(Bloomberg) -- Romania’s central bank may need more time before delivering the first reduction in borrowing costs in more than three years as inflation isn’t slowing as fast as expected and risks remain elevated, Board Member Cristian Popa said. 

Policymakers in Bucharest, who have now kept the benchmark rate at 7% for more than a year, signaled in February that they would likely join regional peers in easing monetary policy as early as May. However, the central bank’s latest statement showed that price growth will likely decline slower than previously expected this year. 

“We need at least two consecutive months of substantial progress on the disinflation front before potentially starting easing — March showed good progress, February didn’t,” Popa said in a phone interview late on Monday. “At this moment, it is not at all clear whether the conditions will allow the start of the normalization process in May.” 

Romania’s inflation rate declined to 6.6% from a year earlier in March, compared with 7.2% in February. That was just above the 6.5% estimate of the central bank for the first quarter and remains one of the highest in the European Union.

Price growth is expected to ease to 4.7% at the end of this year, according to bank’s latest forecast, but policymakers have repeatedly warned that domestic political and fiscal risks combined with geopolitical uncertainties still cloud the outlook. 

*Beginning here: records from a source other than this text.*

(** ** The motion-blur block keeps its values in range *)

Lemma motionBlurBlock_ok delta y s :
  BlurOk s -> BlurOk (motionBlurBlock delta y s).
Proof.
  intros [Hs Hu]. unfold BlurOk, motionBlurBlock; cbn.
  pose proof (rawVelocityOf_nonneg delta y (blurPrevious s)) as Hr.
  set (r := rawVelocityOf delta y (blurPrevious s)) in *.
  assert (Hsm : 0 <= blurSmoothed s * velocitySmoothing
                     + r * (1 - velocitySmoothing)).
  { unfold velocitySmoothing. nra. }
  split; [exact Hsm | ].
  destruct (Qltb _ _); [ | exact Hu].
  apply Qmin_unit. unfold motionSettings; cbn. nra.
Qed.

(** ** Every handler preserves the invariant *)

Lemma Core_advance t w : performance_now w <= t -> Core w -> Core (advance t w).
Proof.
  intros Ht [[H0 H1] ? ? ? ? ? ? ? ?]. constructor; cbn; try assumption.
  unfold performance_now in *. split; [assumption | lra].
Qed.

Lemma Core_emit e w : Core w -> Core (emit e w).
Proof. intros []. constructor; assumption. Qed.

Lemma Core_rotationTransition w : Core w -> Core (rotationTransition w).
Proof.
  intros H. unfold rotationTransition.
  destruct (autoRotate w) eqn:Ha; cbn; [ | exact H].
  destruct (Qltb _ _); [ | exact H].
  destruct H as [[H0 H1] ? ? ? Hr ? ? ? ?].
  constructor; cbn; try assumption; try congruence.
  - split; assumption.
  - apply easePower2Out_unit, Qmin_unit, progress_nonneg. lra.
Qed.

Lemma Core_autoRotateStep delta y w : Core w -> Core (autoRotateStep delta y w).
Proof.
  intros H. unfold autoRotateStep. case_match; [ | exact H].
  destruct H. constructor; assumption.
Qed.

Lemma Core_motionBlur delta w : Core w -> Core (motionBlur delta w).
Proof.
  intros H. unfold motionBlur. repeat case_match; try exact H.
  destruct H as [? ? ? ? ? ? ? ? Hb]. constructor; try assumption.
  exact (motionBlurBlock_ok delta _ (blurOf w) Hb).
Qed.

Lemma Core_updateModel delta w : Core w -> Core (updateModel delta w).
Proof.
  intros H. unfold updateModel. case_match; [ | exact H].
  apply Core_motionBlur, Core_autoRotateStep, Core_rotationTransition, H.
Qed.

Lemma lookup_cleared (h : option positive) (m : gmap positive Timer) i tm :
  match h with Some id => delete id m | None => m end !! i = Some tm ->
  m !! i = Some tm /\ h <> Some i.
Proof.
  destruct h as [id | ]; [ | intros H; split; [exact H | discriminate]].
  rewrite lookup_delete_Some. intros [Hne H]. split; [exact H | congruence].
Qed.

Lemma updateModel_frame delta w :
  let w' := updateModel delta w in
  browser w' = browser w /\ visibilityManager w' = visibilityManager w
  /\ isRendering w' = isRendering w
  /\ animationFrameId w' = animationFrameId w
  /\ clock w' = clock w /\ userInteracting w' = userInteracting w
  /\ autoRotate w' = autoRotate w.
Proof.
  unfold updateModel, motionBlur, autoRotateStep, rotationTransition.
  repeat case_match; cbn; repeat split; reflexivity.
Qed.

Lemma Clock_getDelta_running now c :
  Clock.running c = true -> Clock.running (snd (Clock.getDelta now c)) = true.
Proof.
  intros H. unfold Clock.getDelta. rewrite H. cbn.
  rewrite andb_false_r. reflexivity.
Qed.

Lemma tick_frame w :
  isRendering (world_of (tick w)) = isRendering w
  /\ visibilityManager (world_of (tick w)) = visibilityManager w.
Proof.
  unfold tick. destruct (isRendering w) eqn:Hr; cbn; [ | auto].
  destruct (updateModel_frame (tickDelta w)
              (set_clock (snd (Clock.getDelta (performance_now w) (clock w))) w))
    as (Hb & Hv & Hi & _).
  unfold render; cbn. rewrite Hb; cbn.
  destruct (contextLost (browser w)); cbn; rewrite Hv, Hi; cbn; auto.
Qed.

Lemma Core_tick w :
  Core w -> frames (browser w) = ∅ -> Core (world_of (tick w)).
Proof.
  intros H Hf. unfold tick. destruct (isRendering w) eqn:Hr; cbn; [ | exact H].
  set (w1 := set_clock _ w).
  assert (H1 : Core w1).
  { destruct H as [? ? ? ? ? ? ? Hc ?]. constructor; try assumption.
    cbn. rewrite Hr. apply Clock_getDelta_running. congruence. }
  pose proof (Core_updateModel (tickDelta w) w1 H1) as H2.
  destruct (updateModel_frame (tickDelta w) w1) as (Hb & _ & Hi & _).
  set (w2 := updateModel (tickDelta w) w1) in *.
  unfold render; cbn. rewrite Hb; cbn.
  destruct (contextLost (browser w)); cbn.
  - apply Core_emit, Core_emit, H2.
  - destruct H2 as [? ? ? ? ? ? ? ? ?].
    constructor; cbn; try assumption. rewrite Hb, Hi; cbn. rewrite Hf, Hr.
    intros i [Hin%elem_of_singleton | Hin%elem_of_empty]%elem_of_union;
      [subst i; auto | contradiction].
Qed.

Lemma Core_resumeLoop w :
  Core w -> Core (world_of (handleVisibilityChange true w)).
Proof.
  intros H. unfold handleVisibilityChange.
  destruct (isRendering w) eqn:Hr; cbn [andb negb]; [exact H | ].
  apply Core_tick; cbn.
  - destruct H as [? ? ? ? ? ? Hf ? ?]. constructor; cbn; try assumption.
    + intros i Hi. destruct (Hf i Hi). split; congruence.
    + reflexivity.
  - destruct H as [? ? ? ? ? ? Hf ? ?].
    apply leibniz_equiv, elem_of_equiv_empty. intros i Hi.
    destruct (Hf i Hi). congruence.
Qed.

Lemma Core_pauseLoop w :
  Core w -> Core (world_of (handleVisibilityChange false w)).
Proof.
  intros H. unfold handleVisibilityChange.
  destruct (isRendering w) eqn:Hr; cbn; [ | exact H].
  destruct H as [? ? ? ? ? ? Hf ? ?].
  destruct (animationFrameId w) as [fid | ] eqn:Hid; cbn;
    (constructor; cbn; try assumption; [ | reflexivity]).
  - intros i Hi. apply elem_of_difference in Hi as [Hi Hne].
    destruct (Hf i Hi) as [Heq _].
    apply not_elem_of_singleton in Hne. congruence.
  - intros i Hi. destruct (Hf i Hi). congruence.
Qed.

Lemma handleVisibilityChange_rendering w :
  isRendering (world_of (handleVisibilityChange true w)) = true
  /\ visibilityManager (world_of (handleVisibilityChange true w))
     = visibilityManager w.
Proof.
  unfold handleVisibilityChange.
  destruct (isRendering w) eqn:Hr; cbn [andb negb]; [auto | ].
  match goal with |- context [tick ?x] => destruct (tick_frame x) as [-> ->] end.
  cbn. auto.
Qed.

Lemma Core_takeTimer id w : Core w -> Core (takeTimer id w).
Proof.
  intros [? ? ? ? Hr Hp ? ? ?]. constructor; cbn; try assumption.
  - intros i tm [_ Hl]%lookup_delete_Some. eauto.
  - intros i tm [_ Hl]%lookup_delete_Some. eauto.
Qed.

Lemma Core_resumeRotation w :
  userInteracting w = true -> Core w -> Core (resumeRotation w).
Proof.
  intros Hu [? ? Hi ? Hr Hp ? ? ?]. pose proof (Hi Hu) as Ha.
  unfold resumeRotation; cbn. constructor; cbn; try assumption; try discriminate.
  - intros i tm [[<- <-] | [Hne Hl]]%lookup_insert_Some Hc; [auto | ].
    apply lookup_cleared in Hl as [Hl Hno].
    destruct (Hr i tm Hl Hc) as [? _]. contradiction.
  - intros i tm [[<- <-] | [Hne Hl]]%lookup_insert_Some Hc; [discriminate | ].
    apply lookup_cleared in Hl as [Hl _]. eauto.
Qed.

Lemma Core_resumeCallback id tm w :
  timers (browser w) !! id = Some tm -> callback tm = ResumeCallback ->
  Core w -> Core (resumeCallback (takeTimer id w)).
Proof.
  intros Hl Hc H. pose proof (Core_takeTimer id w H) as H'.
  destruct H as [_ _ _ _ Hr _ _ _ _].
  destruct (Hr id tm Hl Hc) as (Hid & Hu & _).
  unfold resumeCallback. cbn [userInteracting takeTimer set_browser].
  rewrite Hu. cbn [negb rotationSettings smoothTransition].
  destruct H' as [[H0 H1] ? ? ? _ ? ? ? ?].
  constructor; cbn; try assumption; try discriminate.
  - unfold performance_now in *; cbn in *. split; lra.
  - lra.
  - congruence.
  - intros i tm' [Hne Hl']%lookup_delete_Some Hc'.
    destruct (Hr i tm' Hl' Hc') as [? _]. congruence.
Qed.

Lemma Core_onControlsStart w : Core w -> Core (onControlsStart w).
Proof.
  intros H. unfold onControlsStart.
  destruct (isMouseDown w || isTouching w); [ | exact H].
  destruct H as [? ? ? ? Hr Hp ? ? ?].
  cbn. constructor; cbn; try assumption; try reflexivity.
  - lra.
  - intros i tm [Hl Hno]%lookup_cleared Hc.
    destruct (Hr i tm Hl Hc) as [? _]. contradiction.
  - intros i tm [Hl _]%lookup_cleared Hc. eauto.
Qed.

Lemma Core_onMouseLeave w : Core w -> Core (onMouseLeave w).
Proof.
  intros H. unfold onMouseLeave.
  assert (H' : Core (set_isMouseDown false w))
    by (destruct H; constructor; assumption).
  change (userInteracting (set_isMouseDown false w)) with (userInteracting w).
  destruct (userInteracting w) eqn:Hu; [ | exact H'].
  apply Core_resumeRotation; [exact Hu | exact H'].
Qed.

Lemma Core_onControlsEnd w : Core w -> Core (onControlsEnd w).
Proof.
  intros H. unfold onControlsEnd.
  destruct (userInteracting w) eqn:Hu; [ | exact H].
  apply Core_resumeRotation; assumption.
Qed.

Lemma clearPauseTimeout_frame v w :
  let w' := clearPauseTimeout (set_vm v (pauseTimeout (visibilityManager w)) w) in
  visibilityManager w' = {| isVisible := v; pauseTimeout := None |}
  /\ isRendering w' = isRendering w.
Proof.
  unfold clearPauseTimeout; cbn.
  destruct (pauseTimeout (visibilityManager w)); cbn; auto.
Qed.

Lemma Core_clearPauseTimeout v w :
  Core w ->
  Core (clearPauseTimeout (set_vm v (pauseTimeout (visibilityManager w)) w)).
Proof.
  intros [? ? ? ? Hr Hp ? ? ?]. unfold clearPauseTimeout; cbn.
  destruct (pauseTimeout (visibilityManager w)) as [pid | ] eqn:Hpid;
    constructor; cbn; try assumption.
  - intros i tm [_ Hl]%lookup_delete_Some. eauto.
  - intros i tm [Hne Hl]%lookup_delete_Some Hc.
    destruct (Hp i tm Hl Hc) as [? _]. congruence.
  - intros i tm Hl Hc. destruct (Hp i tm Hl Hc) as [? _]. congruence.
Qed.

Prime Minister Marcel Ciolacu’s government has been struggling to reduce the budget deficit, which is expected to reach 5% of economic output in 2024 and it may take years of work to bring it into line with EU guidelines. The country also faces four rounds of elections this year and growing demands for higher wages and pensions.

“Fiscal policy, income policy and labor market developments raise important challenges ahead,” Popa said.